Shizuoka City, Japan

Board: O-7
Oral (Plenary Session) Effects of Energetic Particles in Magnetic Confinement Fusion Devices Plenary

Speaker

Clive Michael (University of California, Los Angeles)

Description

Radial currents, which occur when energetic particles are expelled from the core of a tokamak plasma, produce torques on the plasma in both toroidal and poloidal directions, due to return currents that maintain quasi-neutrality [1]. The poloidal component of this rotation is predicted to be damped on the ion-ion collision time [2], whilst the toroidal rotation component relaxes more slowly on the momentum confinement timescale. The resulting change of the flow shear can suppress turbulence and improve transport, leading to an internal transport barrier (ITB). This process has been observed in both tokamaks and stellarators alike (for non-optimized stellarators, flow is expected to be damped in all directions).
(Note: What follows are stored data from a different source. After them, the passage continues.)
(** src/src/cluster/worker.rs:442-449 (WorkerControl::advance_generation) *)
Definition worker_advance_generation (g : Z) (s : WorkerControl) : WorkerControl :=
  let p := processor_advance_generation g (w_processor s) in
  mkWorker p (paired_if_described p).

(** src/src/cluster/worker.rs:451-457 (WorkerControl::reset_for_repair) *)
Definition worker_reset_for_repair (now : Z) (s : WorkerControl) : WorkerControl :=
  mkWorker (w_processor s)
    (if peer_present (lease (w_processor s)) now then Paired else Unpaired).

Definition w_require_phase (l : list DistributedControlPhase)
    : method WorkerControl ControlError unit :=
  s ← self;
  require (phase_in (w_phase s) l) (ControlError.InvalidPhase (w_phase s)).

Definition w_message (rid : bytes) (c : ControlCommand)
    : method WorkerControl ControlError ControlMessage :=
  s ← self; mret (processor_message (w_processor s) rid c).

(** src/src/cluster/worker.rs:459-474 (WorkerControl::worker_ready_message) *)
Definition worker_ready_message (rid : bytes) (child : Z)
    : method WorkerControl ControlError ControlMessage :=
  _ ← w_require_phase [WorkerPreparing];
  _ ← modify (set_w_phase WorkerReady);
  w_message rid (ControlCommand.WorkerEvent (WorkerEventKind.ReadyWithChildGeneration child)).

(** src/src/cluster/worker.rs:476-487 (WorkerControl::drained_message) *)
Definition drained_message (rid : bytes) : method WorkerControl ControlError ControlMessage :=
  _ ← w_require_phase [Draining];
  _ ← modify (set_w_phase Drained);
  w_message rid ControlCommand.Drained.

(** src/src/cluster/worker.rs:491-510 (WorkerControl::child_exited_message) *)
Definition child_exited_message (rid : bytes)
    : method WorkerControl ControlError ControlMessage :=
  _ ← w_require_phase [WorkerReady; Draining; Drained];
  _ ← modify (set_w_phase Paired);
  w_message rid (ControlCommand.WorkerEvent WorkerEventKind.Exited).

(** ** How a handled message moves the phase *)

Lemma phase_in_spec ph l : phase_in ph l = true ↔ ph ∈ l.
Proof.
  unfold phase_in. induction l as [|q l IH]; simpl.
  - split; [done|]. by intros ?%not_elem_of_nil.
  - rewrite orb_true_iff, bool_decide_eq_true, elem_of_cons, IH. done.
Qed.

Lemma worker_handle_cases e m a scoped now s r s' :
  worker_handle e m a scoped now s = (r, s') →
  w_phase s' = w_phase s ∨
  ∃ resp, r = Ok resp ∧ response_status resp = ControlResponseStatus.Applied ∧
    validate_worker_command (w_phase s) (peer_present (lease (w_processor s)) now) (command m)
      = Ok tt ∧
    message_generation m = generation (w_processor s') ∧
    w_phase s' = w_phase (worker_apply (command m) s).
Proof.
  unfold worker_handle, on_w_processor, on_field. unfold_method.
  destruct (worker_accepts _); [|intros [= <- <-]; by left].
  destruct (handle_validated _ _ _ _ _ _ _) as [[resp|er] p] eqn:E;
    [|intros [= <- <-]; by left].
  case_bool_decide as Hs; intros [= <- <-]; [right|by left].
  exists resp. apply handle_ok in E as (Hc & _ & H).
  apply check_message_ok in Hc as (_ & _ & _ & _ & Hg & _).
  destruct (processed _ !! _); [destruct H as (_ & ? & _); congruence|].
  destruct H as (_ & Hv & q & (_ & l & -> & _)%apply_to_lease_ok & ->). done.
Qed.

Lemma coordinator_handle_cases e m a scoped now s r s' :
  coordinator_handle e m a scoped now s = (r, s') →
  (c_phase s' = c_phase s ∧
   peer_distributed_child_generation s' = peer_distributed_child_generation s ∧
   (∀ resp, r = Ok resp → response_status resp = ControlResponseStatus.Duplicate)) ∨
  ∃ resp, r = Ok resp ∧ response_status resp = ControlResponseStatus.Applied ∧
    validate_coordinator_command (c_phase s) (peer_present (lease (c_processor s)) now)
      (command m) = Ok tt ∧
    message_generation m = generation (c_processor s') ∧
    c_phase s' = c_phase (coordinator_apply (command m) s) ∧
    peer_distributed_child_generation s'
      = peer_distributed_child_generation (coordinator_apply (command m) s).
Proof.
  unfold coordinator_handle, on_c_processor, on_field. unfold_method.
  destruct (coordinator_accepts _); [|intros [= <- <-]; by left].
  destruct (handle_validated _ _ _ _ _ _ _) as [[resp|er] p] eqn:E;
    [|intros [= <- <-]; by left].
  pose proof E as E'. apply handle_ok in E' as (Hc & _ & H).
  case_bool_decide as Hs; intros [= <- <-]; [right|left].
  - exists resp. apply check_message_ok in Hc as (_ & _ & _ & _ & Hg & _).
    destruct (processed _ !! _); [destruct H as (_ & ? & _); congruence|].
    destruct H as (_ & Hv & q & (_ & l & -> & _)%apply_to_lease_ok & ->).
    split_and!; try done; by destruct (command m) as [| | | | |[]| | | |].
  - split_and!; [done|done|]. intros resp' [= <-].
    destruct (processed _ !! _); [by destruct H as (_ & ? & _)|]. by destruct H.
Qed.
Since transport barriers play a key role in scenario evolution, understanding the trigger for barrier formation is likely to be an important factor in determining the types of scenarios that can be realised in the Mega Amp Spherical Tokamak-Upgrade (MAST-U) and other machines. We investigate a possible role of fast particle losses and redistribution in this trigger.
In MAST ITBs often formed early in discharges during the current ramp [3] and tended to coincide with the occurrence of Toroidal Alfvén Eigenmode (TAE) bursts, which were eventually replaced with fishbone instabilities as the q profile decreases. The toroidal rotation shear increased as the transport barrier was forming during the early phase of the discharge. However it was difficult to establish a causal link between fast ion instabilities and the flow shear required to produce the transport barrier due to the limited time resolution of charge exchange recombination spectroscopy (CXRS) rotation diagnostics.
A Doppler back-scattering system (DBS) on MAST was used to measure the perpendicular phase velocity of density turbulence ñ (this was generally dominated by ExB drifts), as well as the ñ magnitude, with sub-ms time resolution. Recent careful analysis of DBS data from MAST has revealed that rapid changes in both the phase velocity and fluctuation amplitude coincided with fishbone bursts. The magnitude of the velocity changes will be compared with fast ion losses inferred from fast-ion diagnostics - including a fast ion deuterium-alpha (FIDA) spectrometer system and a neutron camera (NC), and this information will be used to establish the role of fast ion instabilities in transport barrier formation. The full-orbit code HALO, with imposed perturbation fields of the fishbones, will also be used to model the torques and fast ion losses.
[1] K.G. McClements & A. Thyagaraja 2006 Physics of Plasmas 13 042503
[2] S.D. Pinches et al 2002 Fishbone generation of sheared flows and the creation of transport barriers Proc. 28th EPS (Madeira) P1.008
[3] A.R. Field et al 2011 Nucl. Fusion 51 063006
* Supported by the US DOE under DE-SC0019007 and DE-FG02-99ER54527, and by RCUK [grant number EP/I501045].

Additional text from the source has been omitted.